# plus size lady rides again..yay



## Chaz80 (Sep 29, 2015)

so i have just been accepted onto a bhs riding course at my local riding school,being just a tad over 14 stone i thought i would be rejected as they have a 14 stone weight limit,but they said i was ok!!
so happy to be able to ride again lol,
and best of all they have got a state of the art 50 thousand pound mechanical horse called radar which we all get to practice on,i am trying it out on sunday .
will post vid if i can!!
or pics!!


----------



## Speed Racer (Oct 21, 2009)

Good for you, and don't forget to have fun!


----------



## Chaz80 (Sep 29, 2015)

Speed Racer said:


> Good for you, and don't forget to have fun!


thanks,i cannot wait lol !!


----------



## Golden Horse (Feb 20, 2010)

That is great, have fun, I would love to try riding Radar!


----------



## tinyliny (Oct 31, 2009)

Chaz80 said:


> so i have just been accepted onto a bhs riding course at my local riding school,being just a tad over 14 stone i thought i would be rejected as they have a 14 stone weight limit,but they said i was ok!!
> so happy to be able to ride again lol,
> and best of all they have got a state of the art 50 thousand pound mechanical horse called radar which we all get to practice on,i am trying it out on sunday .
> will post vid if i can!!
> or pics!!



like a mechanical bull?


and for the Yanks, 14 stone is 196 lbs.


----------



## Chaz80 (Sep 29, 2015)

tinyliny said:


> like a mechanical bull?
> 
> 
> and for the Yanks, 14 stone is 196 lbs.

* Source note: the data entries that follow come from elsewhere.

(** The bytes a code unit was decoded from; what the decoder hands over has
    its surrogates in pairs, four bytes a pair. *)
Definition utf8_bytes (c : N) : Z :=
  if (c <? 0x80)%N then 1%Z
  else if (c <? 0x800)%N then 2%Z
  else if (0xD800 <=? c)%N && (c <? 0xE000)%N then 2%Z
  else 3%Z.

(** [Buffer.byteLength(s, "utf8")] *)
Definition byteLength (s : jsstring) : Z :=
  fold_right (fun c n => (utf8_bytes c + n)%Z) 0%Z s.

(** A child that writes [out] to its standard output, nothing to its
    standard error, and exits with status zero.  Node fulfils the promise
    when [out] fits the buffer; when it does not, Node stops reading and
    rejects with its own error, whatever the exit status. *)
Definition exits_zero (out : jsstring)
  : jsstring -> list jsstring -> option jsstring -> Completion ExecResult :=
  fun _ _ _ =>
    if (maxBuffer <? byteLength out)%Z
    then Throw {| message := "stdout maxBuffer length exceeded"; stderr := Some [] |}
    else Return {| stdout := out; stdout_stderr := [] |}.


(** A child that exits with a non-zero status after writing [err], which
    fits the buffer, to its standard error: the rejection carries [err] and
    a message made of the command line and [err]. *)
Definition exits_nonzero (err : jsstring)
  : jsstring -> list jsstring -> option jsstring -> Completion ExecResult :=
  fun file args _ =>
    Throw {| message := "Command failed: " ++ join " " (file :: args) ++ [LF] ++ err;
             stderr := Some err |}.

(** A child that could not be started: no output was captured and the
    message is the operating system's. *)
Definition spawn_fails (description : jsstring)
  : jsstring -> list jsstring -> option jsstring -> Completion ExecResult :=
  fun _ _ _ => Throw {| message := description; stderr := Some [] |}.

Definition rebase_example : Params :=
  object [(Param.source, JString "@-"); (Param.destination, JString "main")].

Definition bookmark_create_example : Params :=
  object [(Param.name, JString "feature-x")].

Definition abandon_flag_like : Params :=
  object [(Param.revisions, JString "--repository")].

Definition bookmark_create_blank_revision : Params :=
  object [(Param.name, JString "feature-x"); (Param.revision, JString [])].

(** ** Further readings of the tables *)

(** The tokens a tool can push that are written in its handler. *)
Definition fixed_tokens (t : Tool.t) : list jsstring :=
  subcommand t ++ required_flags t ++ optional_flags t.

(** The tool's schema has a field of that name. *)
Definition declares (t : Tool.t) (k : Param.t) : bool :=
  existsb (fun field => Param.eqb (fst field) k) (schema t).

(** Every slot reads a declared parameter of a type it is written for. *)
Definition slots_typed (t : Tool.t) : bool :=
  forallb
    (fun s =>
       existsb
         (fun field => Param.eqb (fst field) (slot_param s) && slot_admits s (snd field))
         (schema t))
    (slots t).

Definition HYPHEN : N := 0x2D%N.

Definition begins_with_hyphen (s : jsstring) : bool :=
  match s with
  | [] => false
  | c :: _ => (c =? HYPHEN)%N
  end.

Definition nonempty (s : jsstring) : bool :=
  match s with
  | [] => false
  | _ :: _ => true
  end.

(** The value holds [token]: as the string itself, as an element of the
    array, or as the decimal text of the number. *)
Definition holds (v : JsValue) (token : jsstring) : Prop :=
  v = JString token
  \/ (exists elements, v = JArray elements /\ In token elements)
  \/ (exists n, v = JNumber n /\ token = toString n).

Definition rebase_example_with_stat : Params :=
  with_param Param.stat (JBoolean true) rebase_example.

(** * Properties *)

(** ** Trimming *)

Lemma forallb_rev (A : Type) (f : A -> bool) (l : list A) :
  forallb f (rev l) = forallb f l.
Proof.
  induction l as [|a l IH]; simpl; [reflexivity|].
  rewrite forallb_app, IH. simpl.
  rewrite andb_true_r. apply andb_comm.
Qed.

Lemma trimStart_split (s : jsstring) :
  exists leading,
    s = leading ++ trimStart s
    /\ forallb isWhiteSpace leading = true
    /\ begins_with_whitespace (trimStart s) = false.
Proof.
  induction s as [|c s IH]; simpl.
  - exists []. auto.
  - destruct (isWhiteSpace c) eqn:Hc.
    + destruct IH as (l & Hs & Hl & Hb).
      exists (c :: l). simpl. rewrite Hc, Hl, <- Hs. auto.
    + exists []. simpl. auto.
Qed.

Lemma trimStart_whitespace (leading rest : jsstring) :
  forallb isWhiteSpace leading = true ->
  trimStart (leading ++ rest) = trimStart rest.
Proof.
  induction leading as [|c l IH]; simpl; intros H; [reflexivity|].
  apply andb_true_iff in H as [Hc Hl]. rewrite Hc. auto.
Qed.

Lemma trimStart_fixed (s : jsstring) :
  begins_with_whitespace s = false -> trimStart s = s.
Proof.
  destruct s as [|c s]; simpl; intros H; [reflexivity|]. now rewrite H.
Qed.

Lemma begins_app (s rest : jsstring) :
  s <> [] -> begins_with_whitespace (s ++ rest) = begins_with_whitespace s.
Proof. destruct s; [congruence | reflexivity]. Qed.

Lemma trimEnd_split (s : jsstring) :
  exists trailing,
    s = trimEnd s ++ trailing
    /\ forallb isWhiteSpace trailing = true
    /\ begins_with_whitespace (rev (trimEnd s)) = false.
Proof.
  unfold trimEnd.
  destruct (trimStart_split (rev s)) as (l & Hs & Hl & Hb).
  exists (rev l). rewrite rev_involutive, forallb_rev. repeat split; auto.
  rewrite <- rev_app_distr, <- Hs. symmetry. apply rev_involutive.
Qed.

(** [trim] removes leading and trailing whitespace and nothing else. *)
Lemma trim_trimmed (s : jsstring) : trimmed_of s (trim s).
Proof.
  unfold trim.
  destruct (trimStart_split s) as (l & Hs & Hl & Hb).
  destruct (trimEnd_split (trimStart s)) as (r & Hu & Hr & He).
  exists l, r. repeat split; auto.
  - now rewrite <- Hu.
  - destruct (trimEnd (trimStart s)) as [|c u] eqn:Ht; [reflexivity|].
    rewrite Hu in Hb. exact Hb.
Qed.

(** ... and it is the only string that does. *)
Lemma trimmed_unique (s t : jsstring) : trimmed_of s t -> t = trim s.
Proof.
  intros (l & r & -> & Hl & Hr & Hb & He).
  unfold trim. rewrite (trimStart_whitespace _ _ Hl).
  destruct t as [|c t].
  - simpl. rewrite <- (app_nil_r r), (trimStart_whitespace _ _ Hr). reflexivity.
  - rewrite trimStart_fixed by (rewrite begins_app by discriminate; exact Hb).
    unfold trimEnd. rewrite rev_app_distr.
    rewrite trimStart_whitespace by (now rewrite forallb_rev).
    rewrite (trimStart_fixed _ He). symmetry. apply rev_involutive.
Qed.

(** ** The subprocess invoker *)

Lemma runJJCommand_fulfilled execFileAsync args cwd result :
  execFileAsync JJ_COMMAND args cwd = Return result ->
  runJJCommand execFileAsync args cwd = Return (trim (stdout result)).
Proof. unfold runJJCommand. intros ->. reflexivity. Qed.

Lemma runJJCommand_rejected_stderr execFileAsync args cwd error c rest :
  execFileAsync JJ_COMMAND args cwd = Throw error ->
  stderr error = Some (c :: rest) ->
  runJJCommand execFileAsync args cwd = Return ("Error: " ++ trim (c :: rest)).
Proof. unfold runJJCommand. intros -> H. simpl. rewrite H. reflexivity. Qed.

Lemma runJJCommand_rejected_message execFileAsync args cwd error :
  execFileAsync JJ_COMMAND args cwd = Throw error ->
  stderr error = None \/ stderr error = Some [] ->
  runJJCommand execFileAsync args cwd = Return ("Error: " ++ message error).
Proof. unfold runJJCommand. intros -> [H|H]; simpl; rewrite H; reflexivity. Qed.

Lemma runJJCommand_returns execFileAsync args cwd :
  exists output, runJJCommand execFileAsync args cwd = Return output.
Proof.
  unfold runJJCommand.
  destruct (execFileAsync JJ_COMMAND args cwd) as [result|error]; simpl; eauto.
  destruct (stderr error) as [[|c rest]|]; eauto.
Qed.

Lemma whitespace_trims_to_nothing (s : jsstring) :
  forallb isWhiteSpace s = true -> trim s = [].
Proof.
  intros H. symmetry. apply trimmed_unique.
  exists s, []. rewrite app_nil_r. auto.
Qed.

Lemma trim_nothing_whitespace (s : jsstring) :
  trim s = [] -> forallb isWhiteSpace s = true.
Proof.
  intros H. destruct (trim_trimmed s) as (l & r & Hs & Hl & Hr & _).
  rewrite H in Hs. simpl in Hs. rewrite Hs, forallb_app, Hl, Hr. reflexivity.
Qed.



Example runJJCommand_keeps_inner_whitespace :
  runJJCommand
    (exits_zero ([LF] ++ "  Working copy  changes:" ++ [LF] ++ "M  a.txt " ++ [LF; LF]))
    ["status"] None
  = Return ("Working copy  changes:" ++ [LF] ++ "M  a.txt").
Proof. reflexivity. Qed.



Lemma exits_zero_within out file args cwd :
  (byteLength out <= maxBuffer)%Z ->
  exits_zero out file args cwd = Return {| stdout := out; stdout_stderr := [] |}.
Proof.
  intros H. unfold exits_zero.
  destruct (Z.ltb_spec maxBuffer (byteLength out)); [lia|reflexivity].
Qed.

Haha, not quite like a mechanical bull!! It's a horse you can practice your posture and seat balance on,it has a screen in front of it and you can do anything from schooling to dressage tests,and even a cross country course and the best thing is..it won't throw a fit and chuck you off in a puddle of mud lol!!
But I guess you knew that already and was just joking with me lol!!!
They are pretty amazing!

Will post how I got on,hey I could be the first person ever to fall off a mechanical horse lol !!


----------



## EquineBovine (Sep 6, 2012)

That sounds so cool!


----------



## Chaz80 (Sep 29, 2015)

OK so I had a ride on radar today...wow it was the best thing ever!!!
So much fun,I walked trotted and cantered effortlessly!!
I have a vid of my daughter on it..I did ask her to video me but she forgot so I filmed her instead..it's on Facebook so when she uploads it to YouTube I will post the link
It had a screen in front of it and a sensor pad under the saddle,there is an overhead picture of the horse on the screen and there is a red dot which shows you where you are positioned in the saddle,you have to try to keep your position on the central dot .
It's so much fun but also needs quite a lot of concentration lol.
Riding a real horse next week!!!


----------



## EquineBovine (Sep 6, 2012)

I really want to see this Radar thing! How you been going?


----------



## Chaz80 (Sep 29, 2015)

EquineBovine said:


> I really want to see this Radar thing! How you been going?


Hi,my daughter did not film me on it but I filmed her so I will get the link tonight from her and put it on here so you can have a look,it's fantastic!!
Doesn't feel much like a real horse but it's great for stabilising your position and teaching you to be light in your hands etc.


----------